▶
(** The quotient left by the shifter is a full significand. *)
Lemma shr_m_normal p k ex lx :
  Zpos (digits2_pos p) = 53 + k -> 0 <= k ->
  2 ^ 52 <= shr_m (fst (shr (shr_record_of_loc (Zpos p) lx) ex k)) < 2 ^ 53.
Proof.
  intros Hd Hk. pose proof (digits2_pos_bounds p) as Hb. rewrite Hd in Hb.
  destruct k as [|kp|kp]; [| |lia]; cbn [shr fst].
  - rewrite shr_m_of_loc. replace (53 + 0 - 1) with 52 in Hb by lia.
    replace (53 + 0) with 53 in Hb by lia. exact Hb.
  - rewrite shr_m_iter by (rewrite shr_m_of_loc; lia). rewrite shr_m_of_loc.
    replace (53 + Zpos kp - 1) with (52 + Zpos kp) in Hb by lia.
    rewrite !Z.pow_add_r in Hb by lia.
    assert (0 < 2 ^ Zpos kp) by (apply Z.pow_pos_nonneg; lia).
    split.
    + apply Z.div_le_lower_bound; lia.
    + apply Z.div_lt_upper_bound; lia.
Qed.

Lemma finish_round sx m e :
  2 ^ 52 <= m <= 2 ^ 53 -> -1074 <= e <= 970 ->
  (let '(mrs, e') := shr_fexp GoFloat.prec GoFloat.emax m e loc_Exact in
   match shr_m mrs with
   | Z0 => S754_zero sx
   | Zpos m' =>
       if e' <=? GoFloat.emax - GoFloat.prec then S754_finite sx m' e'
       else S754_infinity sx
   | Zneg _ => S754_nan
   end) = rounded sx m e.
Proof.
  intros Hm He. unfold rounded.
  destruct m as [|p|p]; [lia| |lia].
  destruct (Zpos p <? 2 ^ 53) eqn:E.
  - apply Z.ltb_lt in E.
    rewrite (shr_fexp_normal p 0) by
      (try lia; rewrite (digits2_pos_unique p 53); lia).
    cbn [shr shr_record_of_loc shr_m].
    replace (e <=? GoFloat.emax - GoFloat.prec) with true
      by (symmetry; apply Z.leb_le; unfold GoFloat.emax, GoFloat.prec; lia).
    reflexivity.
  - apply Z.ltb_ge in E. assert (Hp : Zpos p = 2 ^ 53) by lia.
    injection Hp as ->.
    rewrite (shr_fexp_normal _ 1) by (try lia; reflexivity).
    cbn [shr shr_record_of_loc SpecFloat.iter_pos shr_1 shr_m].
    replace (e + 1 <=? GoFloat.emax - GoFloat.prec) with true
      by (symmetry; apply Z.leb_le; unfold GoFloat.emax, GoFloat.prec; lia).
    reflexivity.
Qed.

(** [binary_round_aux] on a significand of [53 + k] bits: [k] shifts, the
    rounding of the quotient, and one more shift if that gave [2 ^ 53]. *)
Lemma binary_round_aux_normal sx p k ex lx :
  Zpos (digits2_pos p) = 53 + k -> 0 <= k -> -1074 <= ex + k <= 970 ->
  binary_round_aux GoFloat.prec GoFloat.emax sx (Zpos p) ex lx
  = let st := fst (shr (shr_record_of_loc (Zpos p) lx) ex k) in
    rounded sx (round_nearest_even (shr_m st) (loc_of_shr_record st)) (ex + k).
Proof.
  intros Hd Hk He. unfold binary_round_aux.
  rewrite (shr_fexp_normal p k) by (assumption || lia).
  pose proof (shr_m_normal p k ex lx Hd Hk) as Hq.
  destruct (shr (shr_record_of_loc (Zpos p) lx) ex k) as [st e'] eqn:Es.
  assert (He' : e' = ex + k).
  { destruct k as [|kp|kp]; [| |lia]; cbn [shr] in Es; inversion Es; lia. }
  subst e'. cbn [fst] in *. cbn zeta.
  pose proof (round_nearest_even_bounds (shr_m st) (loc_of_shr_record st)).
  apply finish_round; lia.
Qed.

Lemma iter_xO_value d : forall p, Zpos (Pos.iter xO p d) = Zpos p * 2 ^ Zpos d.
Proof.
  induction d as [|d IH] using Pos.peano_ind; intros p.
  - cbn [Pos.iter]. rewrite Pos2Z.inj_xO. change (2 ^ 1) with 2. lia.
  - rewrite Pos.iter_succ, Pos2Z.inj_xO, IH, Pos2Z.inj_succ, Z.pow_succ_r by lia.
    lia.
Qed.

Lemma rounded_normal m e :
  2 ^ 52 <= m <= 2 ^ 53 -> -52 <= e <= 10 ->
  normal (rounded false m e) /\ scaled (rounded false m e) = m * 2 ^ (e + 52).
Proof.
  intros Hm He. unfold rounded. destruct (m <? 2 ^ 53) eqn:E.
  - apply Z.ltb_lt in E. split.
    + exists (Z.to_pos m), e. rewrite Z2Pos.id by lia. split; [reflexivity | lia].
    + cbn [scaled]. rewrite Z2Pos.id by lia. reflexivity.
  - apply Z.ltb_ge in E. assert (m = 2 ^ 53) as -> by lia. split.
    + exists (2 ^ 52)%positive, (e + 1). split; [reflexivity | lia].
    + cbn [scaled]. replace (e + 1 + 52) with (Z.succ (e + 52)) by lia.
      rewrite Z.pow_succ_r by lia. lia.
Qed.

(** Integers of at most 53 bits are represented exactly. *)
Lemma of_int_small n :
  0 < n < 2 ^ 53 ->
  normal (GoFloat.of_int n) /\ scaled (GoFloat.of_int n) = n * 2 ^ 52.
Proof.
  intros Hn. destruct n as [|p|p]; [lia| |lia].
  unfold GoFloat.of_int. cbn [binary_normalize]. unfold binary_round.
  pose proof (digits2_pos_bounds p) as Hb. set (d := Zpos (digits2_pos p)) in *.
  assert (Hd : 1 <= d <= 53).
  { split; [subst d; lia|]. destruct (Z_le_gt_dec d 53); [assumption|].
    assert (2 ^ 53 <= 2 ^ (d - 1)) by (apply Z.pow_le_mono_r; lia). lia. }
  rewrite Z.add_0_r, fexp_normal by lia. unfold shl_align.
  destruct (d - 53 - 0) as [|dd|dd] eqn:Edd; [|lia|].
  - assert (d = 53) by lia.
    rewrite (binary_round_aux_normal false p 0) by (fold d; lia).
    cbn [shr shr_record_of_loc fst shr_m loc_of_shr_record round_nearest_even].
    rewrite Z.add_0_l.
    assert (Hb' : 2 ^ 52 <= Zpos p).
    { replace 52 with (d - 1) by lia. apply Hb. }
    destruct (rounded_normal (Zpos p) 0) as [Hnorm Hsc]; [lia | lia |].
    split; [exact Hnorm | exact Hsc].
  - assert (Hdd : Zpos dd = 53 - d) by lia.
    pose proof (iter_xO_value dd p) as Hv. set (mz := Pos.iter xO p dd) in *.
    assert (Hp : 0 < 2 ^ Zpos dd) by (apply Z.pow_pos_nonneg; lia).
    assert (Hmz : 2 ^ 52 <= Zpos mz < 2 ^ 53).
    { rewrite Hv. replace 52 with ((d - 1) + Zpos dd) by lia.
      replace 53 with (d + Zpos dd) by lia. rewrite !Z.pow_add_r by lia.
      split; [apply Z.mul_le_mono_nonneg_r | apply Z.mul_lt_mono_pos_r]; lia. }
    rewrite (binary_round_aux_normal false mz 0)
      by (try lia; rewrite (digits2_pos_unique mz 53); lia).
    cbn [shr shr_record_of_loc fst shr_m loc_of_shr_record round_nearest_even].
    rewrite Z.add_0_r.
    destruct (rounded_normal (Zpos mz) (d - 53)) as [Hnorm Hsc]; [lia | lia |].
    split; [exact Hnorm|]. rewrite Hsc, Hv.
    replace (d - 53 + 52) with (d - 1) by lia.
    assert (E : 2 ^ 52 = 2 ^ Zpos dd * 2 ^ (d - 1))
      by (rewrite <- Z.pow_add_r by lia; f_equal; lia).
    rewrite E. ring.
Qed.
◀
__Task prompt__
What is needed is an exact copy of the entries above, from the first line through the line holding "assert (0 <", with both of those lines kept; please give nothing else.

__Completed task__
(** The quotient left by the shifter is a full significand. *)
Lemma shr_m_normal p k ex lx :
  Zpos (digits2_pos p) = 53 + k -> 0 <= k ->
  2 ^ 52 <= shr_m (fst (shr (shr_record_of_loc (Zpos p) lx) ex k)) < 2 ^ 53.
Proof.
  intros Hd Hk. pose proof (digits2_pos_bounds p) as Hb. rewrite Hd in Hb.
  destruct k as [|kp|kp]; [| |lia]; cbn [shr fst].
  - rewrite shr_m_of_loc. replace (53 + 0 - 1) with 52 in Hb by lia.
    replace (53 + 0) with 53 in Hb by lia. exact Hb.
  - rewrite shr_m_iter by (rewrite shr_m_of_loc; lia). rewrite shr_m_of_loc.
    replace (53 + Zpos kp - 1) with (52 + Zpos kp) in Hb by lia.
    rewrite !Z.pow_add_r in Hb by lia.
    assert (0 < 2 ^ Zpos kp) by (apply Z.pow_pos_nonneg; lia).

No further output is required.